┌──

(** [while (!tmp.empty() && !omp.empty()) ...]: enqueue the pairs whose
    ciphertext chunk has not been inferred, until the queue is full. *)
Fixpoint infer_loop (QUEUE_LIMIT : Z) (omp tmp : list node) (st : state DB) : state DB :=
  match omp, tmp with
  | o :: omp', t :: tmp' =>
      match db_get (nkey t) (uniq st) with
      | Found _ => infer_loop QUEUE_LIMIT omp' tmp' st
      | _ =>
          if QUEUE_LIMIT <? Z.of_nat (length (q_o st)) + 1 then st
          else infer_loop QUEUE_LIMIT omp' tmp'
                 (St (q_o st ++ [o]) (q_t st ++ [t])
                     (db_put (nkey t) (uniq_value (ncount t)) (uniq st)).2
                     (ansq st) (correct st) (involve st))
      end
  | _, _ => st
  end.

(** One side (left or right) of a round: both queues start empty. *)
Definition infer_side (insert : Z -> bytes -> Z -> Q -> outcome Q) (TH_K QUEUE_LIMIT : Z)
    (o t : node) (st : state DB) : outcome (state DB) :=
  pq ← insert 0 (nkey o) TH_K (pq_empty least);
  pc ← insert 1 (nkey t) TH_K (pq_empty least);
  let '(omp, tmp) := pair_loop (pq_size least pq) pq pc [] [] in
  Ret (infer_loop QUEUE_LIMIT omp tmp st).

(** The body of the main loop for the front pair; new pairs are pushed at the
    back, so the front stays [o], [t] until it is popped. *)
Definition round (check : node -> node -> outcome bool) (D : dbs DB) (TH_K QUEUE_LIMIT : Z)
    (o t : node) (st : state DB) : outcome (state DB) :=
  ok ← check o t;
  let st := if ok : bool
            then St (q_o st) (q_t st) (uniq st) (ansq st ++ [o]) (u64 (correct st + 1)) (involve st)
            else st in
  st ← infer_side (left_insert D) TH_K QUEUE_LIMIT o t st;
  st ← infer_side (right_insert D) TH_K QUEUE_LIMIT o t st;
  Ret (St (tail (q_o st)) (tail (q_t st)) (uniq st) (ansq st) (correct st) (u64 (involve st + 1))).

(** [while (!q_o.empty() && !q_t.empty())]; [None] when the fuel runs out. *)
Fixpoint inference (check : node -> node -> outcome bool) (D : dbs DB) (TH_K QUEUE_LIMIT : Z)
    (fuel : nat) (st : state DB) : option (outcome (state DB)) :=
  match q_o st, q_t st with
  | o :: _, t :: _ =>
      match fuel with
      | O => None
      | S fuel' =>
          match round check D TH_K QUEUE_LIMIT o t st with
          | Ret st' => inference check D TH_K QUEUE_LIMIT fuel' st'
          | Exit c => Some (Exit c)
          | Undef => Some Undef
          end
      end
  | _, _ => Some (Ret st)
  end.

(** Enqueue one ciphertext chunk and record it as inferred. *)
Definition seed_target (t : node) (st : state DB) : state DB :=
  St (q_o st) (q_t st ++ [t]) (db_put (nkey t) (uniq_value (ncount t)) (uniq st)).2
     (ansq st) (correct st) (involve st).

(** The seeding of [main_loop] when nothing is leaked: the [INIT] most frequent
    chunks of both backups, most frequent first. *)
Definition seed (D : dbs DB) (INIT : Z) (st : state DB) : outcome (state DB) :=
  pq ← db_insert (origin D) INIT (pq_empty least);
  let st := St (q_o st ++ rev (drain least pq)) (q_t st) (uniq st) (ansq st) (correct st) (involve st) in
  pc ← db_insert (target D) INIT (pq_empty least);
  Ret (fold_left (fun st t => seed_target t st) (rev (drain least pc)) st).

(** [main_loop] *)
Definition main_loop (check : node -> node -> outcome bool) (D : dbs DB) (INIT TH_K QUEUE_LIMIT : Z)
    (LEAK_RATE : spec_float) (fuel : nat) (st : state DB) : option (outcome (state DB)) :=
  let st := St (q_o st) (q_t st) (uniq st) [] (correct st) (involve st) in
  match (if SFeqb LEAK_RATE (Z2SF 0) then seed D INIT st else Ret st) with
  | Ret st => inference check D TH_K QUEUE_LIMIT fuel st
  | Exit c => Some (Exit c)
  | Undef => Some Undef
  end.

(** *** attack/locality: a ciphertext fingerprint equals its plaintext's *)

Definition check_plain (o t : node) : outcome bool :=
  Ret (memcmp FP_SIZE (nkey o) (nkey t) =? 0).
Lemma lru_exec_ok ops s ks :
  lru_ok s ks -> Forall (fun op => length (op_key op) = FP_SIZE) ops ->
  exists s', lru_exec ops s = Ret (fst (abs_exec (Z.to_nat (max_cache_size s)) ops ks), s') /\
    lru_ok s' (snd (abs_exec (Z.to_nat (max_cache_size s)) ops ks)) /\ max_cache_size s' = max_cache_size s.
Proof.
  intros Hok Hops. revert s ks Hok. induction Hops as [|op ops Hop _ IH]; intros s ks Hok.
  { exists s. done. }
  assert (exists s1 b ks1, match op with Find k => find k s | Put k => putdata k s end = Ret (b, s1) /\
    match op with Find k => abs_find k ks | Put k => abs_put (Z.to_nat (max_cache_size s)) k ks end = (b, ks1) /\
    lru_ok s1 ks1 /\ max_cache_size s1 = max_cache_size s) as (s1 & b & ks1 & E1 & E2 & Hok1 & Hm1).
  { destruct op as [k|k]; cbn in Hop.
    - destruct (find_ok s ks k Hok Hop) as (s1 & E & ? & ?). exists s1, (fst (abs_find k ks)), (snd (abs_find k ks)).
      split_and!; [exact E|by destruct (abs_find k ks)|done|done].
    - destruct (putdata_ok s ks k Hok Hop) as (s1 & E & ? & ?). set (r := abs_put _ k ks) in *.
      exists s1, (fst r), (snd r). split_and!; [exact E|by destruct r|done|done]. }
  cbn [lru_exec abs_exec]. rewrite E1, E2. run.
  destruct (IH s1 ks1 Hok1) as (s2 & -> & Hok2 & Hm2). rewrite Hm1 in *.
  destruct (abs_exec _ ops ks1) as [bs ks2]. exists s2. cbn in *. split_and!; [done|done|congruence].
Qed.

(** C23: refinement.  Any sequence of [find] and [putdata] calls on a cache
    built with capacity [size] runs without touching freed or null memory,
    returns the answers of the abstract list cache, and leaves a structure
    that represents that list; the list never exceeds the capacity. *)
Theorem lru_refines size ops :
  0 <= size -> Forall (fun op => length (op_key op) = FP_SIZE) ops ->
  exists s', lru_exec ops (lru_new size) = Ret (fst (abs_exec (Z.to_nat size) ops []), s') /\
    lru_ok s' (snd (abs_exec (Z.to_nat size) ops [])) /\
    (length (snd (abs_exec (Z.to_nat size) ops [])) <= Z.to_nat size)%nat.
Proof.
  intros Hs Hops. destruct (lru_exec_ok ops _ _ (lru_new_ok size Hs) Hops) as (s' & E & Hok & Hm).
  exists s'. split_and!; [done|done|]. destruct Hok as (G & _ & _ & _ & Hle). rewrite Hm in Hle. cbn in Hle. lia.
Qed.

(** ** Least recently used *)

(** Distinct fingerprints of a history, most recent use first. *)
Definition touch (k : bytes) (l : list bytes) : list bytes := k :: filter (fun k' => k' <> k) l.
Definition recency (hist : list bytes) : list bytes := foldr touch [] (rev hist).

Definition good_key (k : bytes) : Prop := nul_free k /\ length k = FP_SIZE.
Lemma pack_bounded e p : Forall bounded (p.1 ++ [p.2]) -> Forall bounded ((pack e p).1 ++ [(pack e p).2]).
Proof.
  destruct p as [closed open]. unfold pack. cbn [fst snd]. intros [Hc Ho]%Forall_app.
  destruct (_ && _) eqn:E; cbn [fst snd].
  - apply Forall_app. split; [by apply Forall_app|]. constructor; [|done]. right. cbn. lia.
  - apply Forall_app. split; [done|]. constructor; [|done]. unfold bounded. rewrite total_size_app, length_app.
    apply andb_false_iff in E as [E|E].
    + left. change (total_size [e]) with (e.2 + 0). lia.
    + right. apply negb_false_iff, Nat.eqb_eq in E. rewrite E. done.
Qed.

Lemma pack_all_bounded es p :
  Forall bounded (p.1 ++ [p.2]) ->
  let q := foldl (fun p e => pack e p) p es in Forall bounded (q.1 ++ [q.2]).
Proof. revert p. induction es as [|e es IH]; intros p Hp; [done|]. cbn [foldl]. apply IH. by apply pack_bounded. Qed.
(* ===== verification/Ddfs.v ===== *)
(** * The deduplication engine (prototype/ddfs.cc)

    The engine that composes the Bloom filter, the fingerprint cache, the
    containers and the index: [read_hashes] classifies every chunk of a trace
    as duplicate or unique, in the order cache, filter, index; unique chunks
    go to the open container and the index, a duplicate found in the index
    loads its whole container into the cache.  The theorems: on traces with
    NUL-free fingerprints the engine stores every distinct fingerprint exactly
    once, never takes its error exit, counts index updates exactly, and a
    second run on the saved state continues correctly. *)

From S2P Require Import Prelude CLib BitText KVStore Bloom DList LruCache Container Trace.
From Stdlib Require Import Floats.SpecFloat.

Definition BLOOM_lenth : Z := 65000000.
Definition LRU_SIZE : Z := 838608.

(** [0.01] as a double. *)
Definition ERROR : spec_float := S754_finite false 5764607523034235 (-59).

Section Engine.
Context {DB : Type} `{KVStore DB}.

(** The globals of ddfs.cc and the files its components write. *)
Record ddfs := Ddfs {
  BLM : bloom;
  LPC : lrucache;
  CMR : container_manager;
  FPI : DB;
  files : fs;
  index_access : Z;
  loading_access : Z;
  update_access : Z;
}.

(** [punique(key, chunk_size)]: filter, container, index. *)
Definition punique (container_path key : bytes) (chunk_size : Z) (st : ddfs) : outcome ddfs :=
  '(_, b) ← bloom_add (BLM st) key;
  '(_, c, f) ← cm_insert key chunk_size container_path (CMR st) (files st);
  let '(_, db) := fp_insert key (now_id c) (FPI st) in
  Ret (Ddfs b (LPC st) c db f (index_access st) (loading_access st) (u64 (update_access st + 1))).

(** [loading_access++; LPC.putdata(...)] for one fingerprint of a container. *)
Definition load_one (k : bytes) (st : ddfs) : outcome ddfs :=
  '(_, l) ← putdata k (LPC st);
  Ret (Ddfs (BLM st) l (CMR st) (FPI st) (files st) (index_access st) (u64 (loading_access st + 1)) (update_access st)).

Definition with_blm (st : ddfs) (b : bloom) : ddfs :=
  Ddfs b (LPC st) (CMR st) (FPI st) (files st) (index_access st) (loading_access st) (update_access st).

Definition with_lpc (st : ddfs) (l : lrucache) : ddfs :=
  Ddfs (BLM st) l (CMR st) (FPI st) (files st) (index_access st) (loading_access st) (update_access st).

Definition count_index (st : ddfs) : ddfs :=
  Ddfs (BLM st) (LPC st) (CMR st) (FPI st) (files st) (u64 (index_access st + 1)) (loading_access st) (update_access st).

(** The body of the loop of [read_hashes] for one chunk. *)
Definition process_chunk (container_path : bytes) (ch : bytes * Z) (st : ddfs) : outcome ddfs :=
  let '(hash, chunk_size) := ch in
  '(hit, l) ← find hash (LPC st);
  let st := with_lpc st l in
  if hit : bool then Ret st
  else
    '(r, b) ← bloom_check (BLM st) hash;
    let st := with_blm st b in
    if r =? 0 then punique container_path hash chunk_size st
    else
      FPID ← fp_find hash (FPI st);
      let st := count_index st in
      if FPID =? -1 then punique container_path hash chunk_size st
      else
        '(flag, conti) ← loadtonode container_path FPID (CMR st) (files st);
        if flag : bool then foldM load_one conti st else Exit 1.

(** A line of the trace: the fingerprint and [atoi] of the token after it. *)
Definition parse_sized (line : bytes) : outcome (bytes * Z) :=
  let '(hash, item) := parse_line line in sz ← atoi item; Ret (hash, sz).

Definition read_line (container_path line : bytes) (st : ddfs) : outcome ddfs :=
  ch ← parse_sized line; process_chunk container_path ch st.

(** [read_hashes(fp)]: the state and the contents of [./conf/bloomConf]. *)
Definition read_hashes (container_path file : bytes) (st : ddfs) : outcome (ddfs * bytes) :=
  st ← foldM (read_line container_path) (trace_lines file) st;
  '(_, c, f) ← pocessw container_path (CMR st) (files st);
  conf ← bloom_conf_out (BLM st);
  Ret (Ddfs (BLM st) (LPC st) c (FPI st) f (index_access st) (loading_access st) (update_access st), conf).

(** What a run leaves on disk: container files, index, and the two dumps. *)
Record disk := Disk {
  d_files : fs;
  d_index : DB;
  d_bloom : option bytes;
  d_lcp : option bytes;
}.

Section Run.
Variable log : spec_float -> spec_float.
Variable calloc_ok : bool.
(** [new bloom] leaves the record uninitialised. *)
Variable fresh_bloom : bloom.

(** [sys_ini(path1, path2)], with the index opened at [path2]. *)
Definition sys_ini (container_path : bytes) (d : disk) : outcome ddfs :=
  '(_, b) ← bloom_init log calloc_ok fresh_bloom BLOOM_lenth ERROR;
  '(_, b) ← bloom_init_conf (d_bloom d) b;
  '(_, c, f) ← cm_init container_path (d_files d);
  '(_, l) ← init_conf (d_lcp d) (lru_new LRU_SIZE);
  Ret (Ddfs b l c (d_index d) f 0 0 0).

└──
┌──

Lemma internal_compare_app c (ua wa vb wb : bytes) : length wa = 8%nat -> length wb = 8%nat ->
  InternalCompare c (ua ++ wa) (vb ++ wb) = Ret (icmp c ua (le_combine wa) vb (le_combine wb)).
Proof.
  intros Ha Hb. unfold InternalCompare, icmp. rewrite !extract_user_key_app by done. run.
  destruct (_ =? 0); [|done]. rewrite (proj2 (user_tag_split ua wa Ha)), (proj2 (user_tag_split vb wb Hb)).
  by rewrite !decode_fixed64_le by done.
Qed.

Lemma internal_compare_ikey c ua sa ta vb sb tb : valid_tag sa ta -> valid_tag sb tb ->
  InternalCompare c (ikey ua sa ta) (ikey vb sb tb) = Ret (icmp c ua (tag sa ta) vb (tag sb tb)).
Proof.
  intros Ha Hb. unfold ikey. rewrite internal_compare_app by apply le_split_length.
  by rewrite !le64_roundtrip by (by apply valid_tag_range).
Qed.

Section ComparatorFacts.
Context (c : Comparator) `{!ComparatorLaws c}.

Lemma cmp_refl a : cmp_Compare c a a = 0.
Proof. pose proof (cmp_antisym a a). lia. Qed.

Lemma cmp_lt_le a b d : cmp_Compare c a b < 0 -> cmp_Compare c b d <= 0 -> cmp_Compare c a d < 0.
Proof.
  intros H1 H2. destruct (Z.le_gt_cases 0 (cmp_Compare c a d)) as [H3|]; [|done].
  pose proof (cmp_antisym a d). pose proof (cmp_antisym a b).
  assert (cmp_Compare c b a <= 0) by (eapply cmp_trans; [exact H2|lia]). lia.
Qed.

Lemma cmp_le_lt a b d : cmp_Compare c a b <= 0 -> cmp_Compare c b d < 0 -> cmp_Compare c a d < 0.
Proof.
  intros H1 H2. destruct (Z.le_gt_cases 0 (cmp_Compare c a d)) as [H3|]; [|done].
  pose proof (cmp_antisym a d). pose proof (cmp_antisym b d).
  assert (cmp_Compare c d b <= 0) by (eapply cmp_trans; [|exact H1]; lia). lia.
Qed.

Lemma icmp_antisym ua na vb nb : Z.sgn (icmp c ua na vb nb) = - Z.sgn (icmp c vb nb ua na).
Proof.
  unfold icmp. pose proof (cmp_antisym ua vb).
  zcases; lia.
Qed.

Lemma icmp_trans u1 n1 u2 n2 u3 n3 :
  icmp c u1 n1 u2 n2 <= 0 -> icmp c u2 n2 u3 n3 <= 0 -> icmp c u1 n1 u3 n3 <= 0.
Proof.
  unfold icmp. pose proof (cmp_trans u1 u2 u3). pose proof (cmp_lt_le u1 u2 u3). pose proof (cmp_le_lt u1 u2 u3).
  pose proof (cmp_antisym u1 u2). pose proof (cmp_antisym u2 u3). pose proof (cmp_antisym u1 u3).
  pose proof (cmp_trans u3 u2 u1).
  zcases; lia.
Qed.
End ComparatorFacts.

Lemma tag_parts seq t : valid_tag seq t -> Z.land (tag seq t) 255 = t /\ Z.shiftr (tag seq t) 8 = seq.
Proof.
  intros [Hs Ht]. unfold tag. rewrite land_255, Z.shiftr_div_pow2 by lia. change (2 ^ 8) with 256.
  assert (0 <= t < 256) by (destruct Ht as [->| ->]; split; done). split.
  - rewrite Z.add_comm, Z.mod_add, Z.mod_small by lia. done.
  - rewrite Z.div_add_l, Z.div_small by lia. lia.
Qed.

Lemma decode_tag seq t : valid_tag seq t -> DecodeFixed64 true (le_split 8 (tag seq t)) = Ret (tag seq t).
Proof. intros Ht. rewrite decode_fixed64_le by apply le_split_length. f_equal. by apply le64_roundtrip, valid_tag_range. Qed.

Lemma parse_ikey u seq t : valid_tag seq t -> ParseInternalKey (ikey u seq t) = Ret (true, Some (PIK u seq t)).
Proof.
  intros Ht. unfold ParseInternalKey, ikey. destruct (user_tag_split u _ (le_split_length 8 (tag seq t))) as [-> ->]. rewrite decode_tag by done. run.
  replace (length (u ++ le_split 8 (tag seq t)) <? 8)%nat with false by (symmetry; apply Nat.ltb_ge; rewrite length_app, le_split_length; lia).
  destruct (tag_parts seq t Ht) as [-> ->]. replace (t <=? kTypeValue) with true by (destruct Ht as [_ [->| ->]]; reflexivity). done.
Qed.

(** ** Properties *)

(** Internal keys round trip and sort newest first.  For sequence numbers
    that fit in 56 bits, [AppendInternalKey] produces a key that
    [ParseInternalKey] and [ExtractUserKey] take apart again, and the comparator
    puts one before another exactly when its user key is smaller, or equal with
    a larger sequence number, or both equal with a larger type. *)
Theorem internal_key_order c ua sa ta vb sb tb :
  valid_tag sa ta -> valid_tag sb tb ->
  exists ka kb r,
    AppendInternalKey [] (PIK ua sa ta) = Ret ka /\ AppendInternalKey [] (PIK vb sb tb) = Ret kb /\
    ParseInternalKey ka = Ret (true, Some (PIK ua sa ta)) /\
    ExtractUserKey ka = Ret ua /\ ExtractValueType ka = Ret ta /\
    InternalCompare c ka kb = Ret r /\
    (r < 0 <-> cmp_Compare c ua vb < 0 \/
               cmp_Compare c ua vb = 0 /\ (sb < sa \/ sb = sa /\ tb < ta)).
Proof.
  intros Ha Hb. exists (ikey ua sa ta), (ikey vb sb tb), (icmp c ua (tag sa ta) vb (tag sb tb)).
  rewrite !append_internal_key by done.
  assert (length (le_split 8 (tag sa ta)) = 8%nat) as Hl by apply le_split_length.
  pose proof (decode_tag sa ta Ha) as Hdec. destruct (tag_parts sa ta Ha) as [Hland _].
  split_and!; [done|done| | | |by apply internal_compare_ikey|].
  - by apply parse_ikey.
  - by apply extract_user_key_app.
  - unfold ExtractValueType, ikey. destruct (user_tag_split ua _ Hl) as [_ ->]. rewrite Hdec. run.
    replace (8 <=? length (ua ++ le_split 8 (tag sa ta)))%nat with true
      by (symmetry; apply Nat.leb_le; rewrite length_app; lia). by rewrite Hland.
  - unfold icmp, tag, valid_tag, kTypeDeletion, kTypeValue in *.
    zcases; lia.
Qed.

└──

ASSIGNED TASK
Please return the lines above that run from the line containing "0 <= size ->" to the line containing "- apply Forall_app. split; [by", inclusive, exactly and with no other lines.

SOLUTION
  0 <= size -> Forall (fun op => length (op_key op) = FP_SIZE) ops ->
  exists s', lru_exec ops (lru_new size) = Ret (fst (abs_exec (Z.to_nat size) ops []), s') /\
    lru_ok s' (snd (abs_exec (Z.to_nat size) ops [])) /\
    (length (snd (abs_exec (Z.to_nat size) ops [])) <= Z.to_nat size)%nat.
Proof.
  intros Hs Hops. destruct (lru_exec_ok ops _ _ (lru_new_ok size Hs) Hops) as (s' & E & Hok & Hm).
  exists s'. split_and!; [done|done|]. destruct Hok as (G & _ & _ & _ & Hle). rewrite Hm in Hle. cbn in Hle. lia.
Qed.

(** ** Least recently used *)

(** Distinct fingerprints of a history, most recent use first. *)
Definition touch (k : bytes) (l : list bytes) : list bytes := k :: filter (fun k' => k' <> k) l.
Definition recency (hist : list bytes) : list bytes := foldr touch [] (rev hist).

Definition good_key (k : bytes) : Prop := nul_free k /\ length k = FP_SIZE.
Lemma pack_bounded e p : Forall bounded (p.1 ++ [p.2]) -> Forall bounded ((pack e p).1 ++ [(pack e p).2]).
Proof.
  destruct p as [closed open]. unfold pack. cbn [fst snd]. intros [Hc Ho]%Forall_app.
  destruct (_ && _) eqn:E; cbn [fst snd].
  - apply Forall_app. split; [by apply Forall_app|]. constructor; [|done]. right. cbn. lia.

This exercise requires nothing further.